Restate exactly the lines from the top of the listing below to the line containing "fold (size user)"; the remaining lines are not wanted.

::: Entries shown :::

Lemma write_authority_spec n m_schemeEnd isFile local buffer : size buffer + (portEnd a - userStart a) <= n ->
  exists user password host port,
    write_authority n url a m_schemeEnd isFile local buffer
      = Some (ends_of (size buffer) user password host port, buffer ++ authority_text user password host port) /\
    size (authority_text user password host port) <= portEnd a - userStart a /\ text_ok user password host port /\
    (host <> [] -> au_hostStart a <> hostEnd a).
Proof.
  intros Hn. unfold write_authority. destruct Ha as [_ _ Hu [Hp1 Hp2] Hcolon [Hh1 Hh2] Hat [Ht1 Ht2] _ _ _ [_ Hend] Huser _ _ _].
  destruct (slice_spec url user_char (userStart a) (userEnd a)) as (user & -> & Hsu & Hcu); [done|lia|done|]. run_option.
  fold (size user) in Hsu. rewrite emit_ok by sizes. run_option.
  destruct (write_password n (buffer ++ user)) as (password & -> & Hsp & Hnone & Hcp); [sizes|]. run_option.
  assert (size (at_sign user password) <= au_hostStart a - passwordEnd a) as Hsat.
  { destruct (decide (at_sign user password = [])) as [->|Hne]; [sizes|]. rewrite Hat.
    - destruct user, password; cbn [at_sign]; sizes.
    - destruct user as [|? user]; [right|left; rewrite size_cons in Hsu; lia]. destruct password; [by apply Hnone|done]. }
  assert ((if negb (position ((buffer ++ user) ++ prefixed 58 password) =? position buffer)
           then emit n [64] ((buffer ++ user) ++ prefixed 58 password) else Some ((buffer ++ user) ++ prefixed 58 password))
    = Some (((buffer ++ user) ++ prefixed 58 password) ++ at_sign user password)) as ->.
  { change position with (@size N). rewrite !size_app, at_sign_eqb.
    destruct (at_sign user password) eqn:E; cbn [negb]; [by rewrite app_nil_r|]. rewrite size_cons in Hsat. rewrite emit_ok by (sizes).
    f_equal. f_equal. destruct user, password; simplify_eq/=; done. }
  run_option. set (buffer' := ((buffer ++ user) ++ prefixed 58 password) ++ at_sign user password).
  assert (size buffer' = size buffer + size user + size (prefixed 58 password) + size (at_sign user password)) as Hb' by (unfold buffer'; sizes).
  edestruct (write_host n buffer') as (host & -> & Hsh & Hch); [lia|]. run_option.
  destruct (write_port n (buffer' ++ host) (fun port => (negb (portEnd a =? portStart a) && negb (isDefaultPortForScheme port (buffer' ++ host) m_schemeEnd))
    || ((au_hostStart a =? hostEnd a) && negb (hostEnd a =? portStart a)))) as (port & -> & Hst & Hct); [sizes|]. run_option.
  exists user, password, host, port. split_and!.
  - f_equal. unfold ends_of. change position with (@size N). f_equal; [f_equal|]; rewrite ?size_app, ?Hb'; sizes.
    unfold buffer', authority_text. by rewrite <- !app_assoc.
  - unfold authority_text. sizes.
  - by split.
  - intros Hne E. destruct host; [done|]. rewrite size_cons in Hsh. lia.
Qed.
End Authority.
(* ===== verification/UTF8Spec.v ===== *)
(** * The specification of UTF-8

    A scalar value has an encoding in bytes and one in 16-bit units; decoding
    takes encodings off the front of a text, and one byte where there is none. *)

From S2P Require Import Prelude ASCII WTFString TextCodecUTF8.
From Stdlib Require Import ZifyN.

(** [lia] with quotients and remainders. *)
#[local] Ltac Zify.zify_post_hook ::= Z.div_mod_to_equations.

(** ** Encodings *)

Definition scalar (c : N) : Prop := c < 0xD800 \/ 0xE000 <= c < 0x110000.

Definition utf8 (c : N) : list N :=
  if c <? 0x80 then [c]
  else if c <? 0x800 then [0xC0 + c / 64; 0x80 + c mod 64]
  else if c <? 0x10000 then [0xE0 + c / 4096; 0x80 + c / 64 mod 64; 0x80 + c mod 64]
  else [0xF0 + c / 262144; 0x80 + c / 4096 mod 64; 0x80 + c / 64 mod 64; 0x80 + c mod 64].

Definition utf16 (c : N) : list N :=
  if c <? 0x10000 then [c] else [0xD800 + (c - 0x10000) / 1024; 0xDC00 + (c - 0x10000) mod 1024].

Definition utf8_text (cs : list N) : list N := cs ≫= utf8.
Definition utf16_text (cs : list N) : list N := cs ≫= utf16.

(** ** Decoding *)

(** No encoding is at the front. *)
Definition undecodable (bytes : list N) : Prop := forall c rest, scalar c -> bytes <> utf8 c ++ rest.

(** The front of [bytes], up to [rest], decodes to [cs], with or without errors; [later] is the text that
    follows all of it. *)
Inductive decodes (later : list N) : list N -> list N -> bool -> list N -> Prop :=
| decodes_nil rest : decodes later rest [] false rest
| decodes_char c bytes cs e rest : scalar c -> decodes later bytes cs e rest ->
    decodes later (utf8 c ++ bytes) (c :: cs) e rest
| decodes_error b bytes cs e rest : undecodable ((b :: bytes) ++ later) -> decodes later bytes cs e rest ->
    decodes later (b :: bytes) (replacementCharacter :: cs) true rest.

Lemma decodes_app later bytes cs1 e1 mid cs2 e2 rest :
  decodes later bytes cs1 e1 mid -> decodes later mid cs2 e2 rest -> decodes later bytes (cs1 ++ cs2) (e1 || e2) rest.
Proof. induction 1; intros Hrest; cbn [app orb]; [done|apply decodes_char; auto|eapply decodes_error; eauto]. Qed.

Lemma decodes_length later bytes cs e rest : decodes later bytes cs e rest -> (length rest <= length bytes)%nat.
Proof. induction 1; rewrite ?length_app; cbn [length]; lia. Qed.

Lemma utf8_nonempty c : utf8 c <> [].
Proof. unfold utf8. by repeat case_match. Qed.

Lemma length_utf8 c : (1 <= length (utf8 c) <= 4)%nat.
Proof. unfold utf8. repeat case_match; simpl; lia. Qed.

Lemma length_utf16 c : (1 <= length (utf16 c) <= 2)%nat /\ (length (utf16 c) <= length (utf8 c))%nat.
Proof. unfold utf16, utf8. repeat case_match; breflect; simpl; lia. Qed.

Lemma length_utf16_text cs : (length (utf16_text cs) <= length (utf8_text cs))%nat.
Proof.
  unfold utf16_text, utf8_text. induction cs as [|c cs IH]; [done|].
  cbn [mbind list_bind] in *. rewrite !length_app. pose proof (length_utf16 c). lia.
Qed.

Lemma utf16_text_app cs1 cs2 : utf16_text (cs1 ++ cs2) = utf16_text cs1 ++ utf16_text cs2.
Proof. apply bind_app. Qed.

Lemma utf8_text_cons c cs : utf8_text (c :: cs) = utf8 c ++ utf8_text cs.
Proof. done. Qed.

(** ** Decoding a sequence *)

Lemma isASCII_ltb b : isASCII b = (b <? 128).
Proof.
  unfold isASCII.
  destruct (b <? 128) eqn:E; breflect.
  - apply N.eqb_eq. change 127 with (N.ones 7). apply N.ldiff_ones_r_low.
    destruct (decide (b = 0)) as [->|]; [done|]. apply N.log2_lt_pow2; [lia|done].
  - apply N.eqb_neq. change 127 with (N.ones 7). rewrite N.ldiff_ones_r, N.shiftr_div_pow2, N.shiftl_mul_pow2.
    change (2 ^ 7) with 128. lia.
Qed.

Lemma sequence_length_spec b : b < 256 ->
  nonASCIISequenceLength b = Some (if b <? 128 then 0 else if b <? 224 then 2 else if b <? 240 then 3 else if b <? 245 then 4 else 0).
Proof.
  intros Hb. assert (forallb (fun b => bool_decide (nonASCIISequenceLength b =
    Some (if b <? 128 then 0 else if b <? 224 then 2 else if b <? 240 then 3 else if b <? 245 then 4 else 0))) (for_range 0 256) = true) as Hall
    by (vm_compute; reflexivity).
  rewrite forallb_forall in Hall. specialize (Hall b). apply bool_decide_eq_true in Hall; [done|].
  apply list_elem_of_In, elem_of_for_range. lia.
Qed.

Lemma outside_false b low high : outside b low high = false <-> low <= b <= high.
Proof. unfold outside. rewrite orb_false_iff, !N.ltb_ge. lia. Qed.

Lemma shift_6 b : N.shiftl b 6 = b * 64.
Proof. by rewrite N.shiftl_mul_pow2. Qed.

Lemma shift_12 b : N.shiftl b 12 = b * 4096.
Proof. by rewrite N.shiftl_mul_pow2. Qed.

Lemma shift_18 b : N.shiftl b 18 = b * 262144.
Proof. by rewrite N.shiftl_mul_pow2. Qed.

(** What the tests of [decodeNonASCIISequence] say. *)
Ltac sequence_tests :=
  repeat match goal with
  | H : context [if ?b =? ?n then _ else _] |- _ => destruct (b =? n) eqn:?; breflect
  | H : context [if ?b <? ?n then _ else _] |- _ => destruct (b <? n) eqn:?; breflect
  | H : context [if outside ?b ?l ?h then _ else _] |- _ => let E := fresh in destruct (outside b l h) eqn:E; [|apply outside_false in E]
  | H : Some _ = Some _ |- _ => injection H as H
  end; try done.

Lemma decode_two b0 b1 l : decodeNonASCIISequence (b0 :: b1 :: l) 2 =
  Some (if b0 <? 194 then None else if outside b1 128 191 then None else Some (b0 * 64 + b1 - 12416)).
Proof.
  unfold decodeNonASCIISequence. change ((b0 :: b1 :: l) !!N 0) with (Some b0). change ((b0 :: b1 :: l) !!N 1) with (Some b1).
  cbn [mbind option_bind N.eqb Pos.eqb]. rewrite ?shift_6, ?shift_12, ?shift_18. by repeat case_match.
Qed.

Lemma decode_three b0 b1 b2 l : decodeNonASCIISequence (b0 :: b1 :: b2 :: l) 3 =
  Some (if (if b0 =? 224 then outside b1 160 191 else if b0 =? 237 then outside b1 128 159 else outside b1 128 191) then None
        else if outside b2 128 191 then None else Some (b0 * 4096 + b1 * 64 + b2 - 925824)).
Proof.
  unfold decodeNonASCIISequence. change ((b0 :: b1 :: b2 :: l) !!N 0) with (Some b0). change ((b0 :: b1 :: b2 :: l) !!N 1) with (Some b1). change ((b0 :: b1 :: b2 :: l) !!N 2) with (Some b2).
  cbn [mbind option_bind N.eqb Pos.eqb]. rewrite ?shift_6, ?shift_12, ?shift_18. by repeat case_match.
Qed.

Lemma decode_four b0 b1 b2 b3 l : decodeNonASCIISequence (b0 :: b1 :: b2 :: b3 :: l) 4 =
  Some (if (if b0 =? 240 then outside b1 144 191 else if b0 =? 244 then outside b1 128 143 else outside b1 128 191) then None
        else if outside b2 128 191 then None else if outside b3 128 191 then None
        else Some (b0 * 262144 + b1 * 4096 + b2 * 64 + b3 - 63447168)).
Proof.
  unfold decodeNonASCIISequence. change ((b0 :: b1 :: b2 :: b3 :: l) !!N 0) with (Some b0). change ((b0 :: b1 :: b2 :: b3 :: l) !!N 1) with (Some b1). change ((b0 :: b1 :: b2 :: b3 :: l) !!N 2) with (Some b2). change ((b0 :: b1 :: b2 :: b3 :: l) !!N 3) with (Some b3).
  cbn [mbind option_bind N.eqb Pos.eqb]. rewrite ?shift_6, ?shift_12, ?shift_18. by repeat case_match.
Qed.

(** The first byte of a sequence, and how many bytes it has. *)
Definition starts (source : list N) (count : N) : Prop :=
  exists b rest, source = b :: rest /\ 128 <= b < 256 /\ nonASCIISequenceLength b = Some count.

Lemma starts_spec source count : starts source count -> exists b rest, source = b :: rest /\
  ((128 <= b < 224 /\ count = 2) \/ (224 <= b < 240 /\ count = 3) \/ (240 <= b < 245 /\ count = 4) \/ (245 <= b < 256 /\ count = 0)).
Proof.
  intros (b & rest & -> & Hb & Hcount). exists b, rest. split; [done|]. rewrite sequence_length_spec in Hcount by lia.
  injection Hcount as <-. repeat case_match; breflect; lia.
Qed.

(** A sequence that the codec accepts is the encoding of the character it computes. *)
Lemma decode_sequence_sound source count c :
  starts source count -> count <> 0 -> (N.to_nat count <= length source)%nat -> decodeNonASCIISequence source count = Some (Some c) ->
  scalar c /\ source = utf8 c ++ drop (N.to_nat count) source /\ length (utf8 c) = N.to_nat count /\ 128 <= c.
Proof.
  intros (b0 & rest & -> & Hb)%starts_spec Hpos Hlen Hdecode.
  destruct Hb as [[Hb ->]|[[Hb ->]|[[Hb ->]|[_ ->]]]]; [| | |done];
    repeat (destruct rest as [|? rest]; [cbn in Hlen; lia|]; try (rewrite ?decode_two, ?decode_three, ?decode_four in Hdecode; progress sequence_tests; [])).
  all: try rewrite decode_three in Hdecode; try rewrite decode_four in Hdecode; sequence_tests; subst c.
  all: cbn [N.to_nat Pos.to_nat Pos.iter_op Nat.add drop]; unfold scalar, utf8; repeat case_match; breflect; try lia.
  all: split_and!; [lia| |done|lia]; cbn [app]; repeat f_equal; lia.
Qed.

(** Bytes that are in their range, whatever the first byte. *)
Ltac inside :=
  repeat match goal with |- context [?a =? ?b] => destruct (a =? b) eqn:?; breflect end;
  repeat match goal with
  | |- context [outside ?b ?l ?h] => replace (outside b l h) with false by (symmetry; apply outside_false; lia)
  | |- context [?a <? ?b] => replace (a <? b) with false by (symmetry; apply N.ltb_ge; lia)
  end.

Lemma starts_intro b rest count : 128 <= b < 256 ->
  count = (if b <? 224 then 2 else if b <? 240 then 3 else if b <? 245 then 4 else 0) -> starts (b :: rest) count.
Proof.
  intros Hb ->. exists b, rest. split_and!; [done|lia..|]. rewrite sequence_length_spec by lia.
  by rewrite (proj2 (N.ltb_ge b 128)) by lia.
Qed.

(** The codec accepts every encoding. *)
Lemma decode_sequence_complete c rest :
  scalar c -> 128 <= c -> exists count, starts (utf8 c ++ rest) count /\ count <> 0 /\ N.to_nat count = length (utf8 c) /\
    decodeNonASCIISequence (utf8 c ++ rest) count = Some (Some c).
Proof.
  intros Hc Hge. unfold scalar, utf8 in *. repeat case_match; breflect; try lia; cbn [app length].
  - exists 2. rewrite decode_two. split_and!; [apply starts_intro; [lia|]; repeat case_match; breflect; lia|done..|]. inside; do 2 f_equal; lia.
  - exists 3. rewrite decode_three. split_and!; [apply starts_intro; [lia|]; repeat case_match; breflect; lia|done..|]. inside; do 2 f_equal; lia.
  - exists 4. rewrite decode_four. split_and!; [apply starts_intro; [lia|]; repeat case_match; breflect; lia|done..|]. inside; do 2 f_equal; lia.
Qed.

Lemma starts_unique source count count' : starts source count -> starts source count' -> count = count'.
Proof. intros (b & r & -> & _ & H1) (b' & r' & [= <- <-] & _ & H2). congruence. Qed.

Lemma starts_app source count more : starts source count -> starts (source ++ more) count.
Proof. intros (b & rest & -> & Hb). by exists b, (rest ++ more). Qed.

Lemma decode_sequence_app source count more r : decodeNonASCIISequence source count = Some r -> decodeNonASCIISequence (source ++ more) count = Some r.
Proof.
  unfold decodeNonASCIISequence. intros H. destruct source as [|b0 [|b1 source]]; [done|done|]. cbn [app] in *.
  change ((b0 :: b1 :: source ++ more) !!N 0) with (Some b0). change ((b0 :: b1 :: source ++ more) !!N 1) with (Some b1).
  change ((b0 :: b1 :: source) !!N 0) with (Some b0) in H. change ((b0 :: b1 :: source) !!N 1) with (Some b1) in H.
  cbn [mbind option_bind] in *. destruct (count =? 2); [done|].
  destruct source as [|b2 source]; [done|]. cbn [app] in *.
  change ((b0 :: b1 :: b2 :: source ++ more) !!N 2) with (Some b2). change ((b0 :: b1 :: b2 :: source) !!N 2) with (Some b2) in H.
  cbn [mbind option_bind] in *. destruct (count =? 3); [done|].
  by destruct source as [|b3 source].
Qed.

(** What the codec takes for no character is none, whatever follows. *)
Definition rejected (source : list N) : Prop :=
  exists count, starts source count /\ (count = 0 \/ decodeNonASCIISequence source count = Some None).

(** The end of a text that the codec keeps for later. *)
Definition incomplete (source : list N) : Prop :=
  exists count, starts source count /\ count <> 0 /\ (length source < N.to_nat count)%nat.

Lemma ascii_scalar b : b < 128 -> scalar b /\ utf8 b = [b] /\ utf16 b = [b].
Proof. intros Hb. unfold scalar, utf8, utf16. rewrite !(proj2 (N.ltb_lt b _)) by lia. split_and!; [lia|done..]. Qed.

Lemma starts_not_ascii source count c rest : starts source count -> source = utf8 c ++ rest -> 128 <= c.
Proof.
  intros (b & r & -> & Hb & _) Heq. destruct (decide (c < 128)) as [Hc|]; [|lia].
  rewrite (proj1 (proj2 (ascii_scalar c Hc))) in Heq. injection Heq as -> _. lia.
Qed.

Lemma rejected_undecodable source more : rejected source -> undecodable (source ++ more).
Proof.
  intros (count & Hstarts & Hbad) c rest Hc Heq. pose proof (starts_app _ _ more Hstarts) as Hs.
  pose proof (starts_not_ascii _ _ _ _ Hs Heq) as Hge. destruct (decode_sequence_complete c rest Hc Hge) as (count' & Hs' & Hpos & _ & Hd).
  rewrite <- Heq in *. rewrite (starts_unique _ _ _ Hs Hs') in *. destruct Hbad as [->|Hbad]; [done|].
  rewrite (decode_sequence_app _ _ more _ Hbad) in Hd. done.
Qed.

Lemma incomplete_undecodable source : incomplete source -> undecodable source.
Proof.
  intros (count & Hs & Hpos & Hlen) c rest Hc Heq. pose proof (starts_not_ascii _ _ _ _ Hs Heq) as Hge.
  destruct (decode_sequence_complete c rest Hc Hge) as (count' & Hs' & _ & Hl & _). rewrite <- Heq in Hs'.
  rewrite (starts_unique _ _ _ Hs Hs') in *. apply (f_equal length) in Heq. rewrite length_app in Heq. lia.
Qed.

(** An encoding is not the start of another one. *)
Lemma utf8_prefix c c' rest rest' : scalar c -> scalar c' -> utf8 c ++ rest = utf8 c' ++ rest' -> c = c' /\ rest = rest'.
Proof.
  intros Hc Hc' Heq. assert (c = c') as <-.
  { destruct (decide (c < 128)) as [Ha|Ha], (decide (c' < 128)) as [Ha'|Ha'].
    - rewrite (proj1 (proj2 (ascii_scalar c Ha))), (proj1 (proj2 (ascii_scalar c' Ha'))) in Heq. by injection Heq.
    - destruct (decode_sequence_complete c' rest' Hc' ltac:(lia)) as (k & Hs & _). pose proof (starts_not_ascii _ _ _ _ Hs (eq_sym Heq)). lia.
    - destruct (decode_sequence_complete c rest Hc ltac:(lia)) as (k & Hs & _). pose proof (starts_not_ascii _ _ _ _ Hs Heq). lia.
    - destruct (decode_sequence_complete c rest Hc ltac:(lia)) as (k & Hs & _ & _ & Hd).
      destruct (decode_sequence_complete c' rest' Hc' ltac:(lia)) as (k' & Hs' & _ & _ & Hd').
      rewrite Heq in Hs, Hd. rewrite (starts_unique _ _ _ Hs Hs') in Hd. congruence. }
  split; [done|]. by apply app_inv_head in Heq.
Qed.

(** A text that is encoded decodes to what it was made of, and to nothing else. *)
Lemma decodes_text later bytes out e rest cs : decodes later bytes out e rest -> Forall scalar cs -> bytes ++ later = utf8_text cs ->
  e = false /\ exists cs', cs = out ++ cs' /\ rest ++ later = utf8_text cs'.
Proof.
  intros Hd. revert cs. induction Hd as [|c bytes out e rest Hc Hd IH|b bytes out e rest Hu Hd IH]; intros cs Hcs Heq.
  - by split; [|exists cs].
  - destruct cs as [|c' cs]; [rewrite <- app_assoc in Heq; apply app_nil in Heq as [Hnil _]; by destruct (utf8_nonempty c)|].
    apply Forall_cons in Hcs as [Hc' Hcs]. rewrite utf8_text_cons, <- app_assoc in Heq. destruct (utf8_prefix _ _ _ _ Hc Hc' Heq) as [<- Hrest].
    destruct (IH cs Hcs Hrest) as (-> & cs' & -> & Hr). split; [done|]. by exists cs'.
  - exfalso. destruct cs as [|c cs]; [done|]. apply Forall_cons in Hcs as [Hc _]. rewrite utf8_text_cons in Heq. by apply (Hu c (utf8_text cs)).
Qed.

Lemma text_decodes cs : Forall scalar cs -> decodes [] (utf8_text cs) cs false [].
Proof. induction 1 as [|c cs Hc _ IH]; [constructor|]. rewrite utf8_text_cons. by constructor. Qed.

:::

Your response ::
Lemma write_authority_spec n m_schemeEnd isFile local buffer : size buffer + (portEnd a - userStart a) <= n ->
  exists user password host port,
    write_authority n url a m_schemeEnd isFile local buffer
      = Some (ends_of (size buffer) user password host port, buffer ++ authority_text user password host port) /\
    size (authority_text user password host port) <= portEnd a - userStart a /\ text_ok user password host port /\
    (host <> [] -> au_hostStart a <> hostEnd a).
Proof.
  intros Hn. unfold write_authority. destruct Ha as [_ _ Hu [Hp1 Hp2] Hcolon [Hh1 Hh2] Hat [Ht1 Ht2] _ _ _ [_ Hend] Huser _ _ _].
  destruct (slice_spec url user_char (userStart a) (userEnd a)) as (user & -> & Hsu & Hcu); [done|lia|done|]. run_option.
  fold (size user) in Hsu. rewrite emit_ok by sizes. run_option.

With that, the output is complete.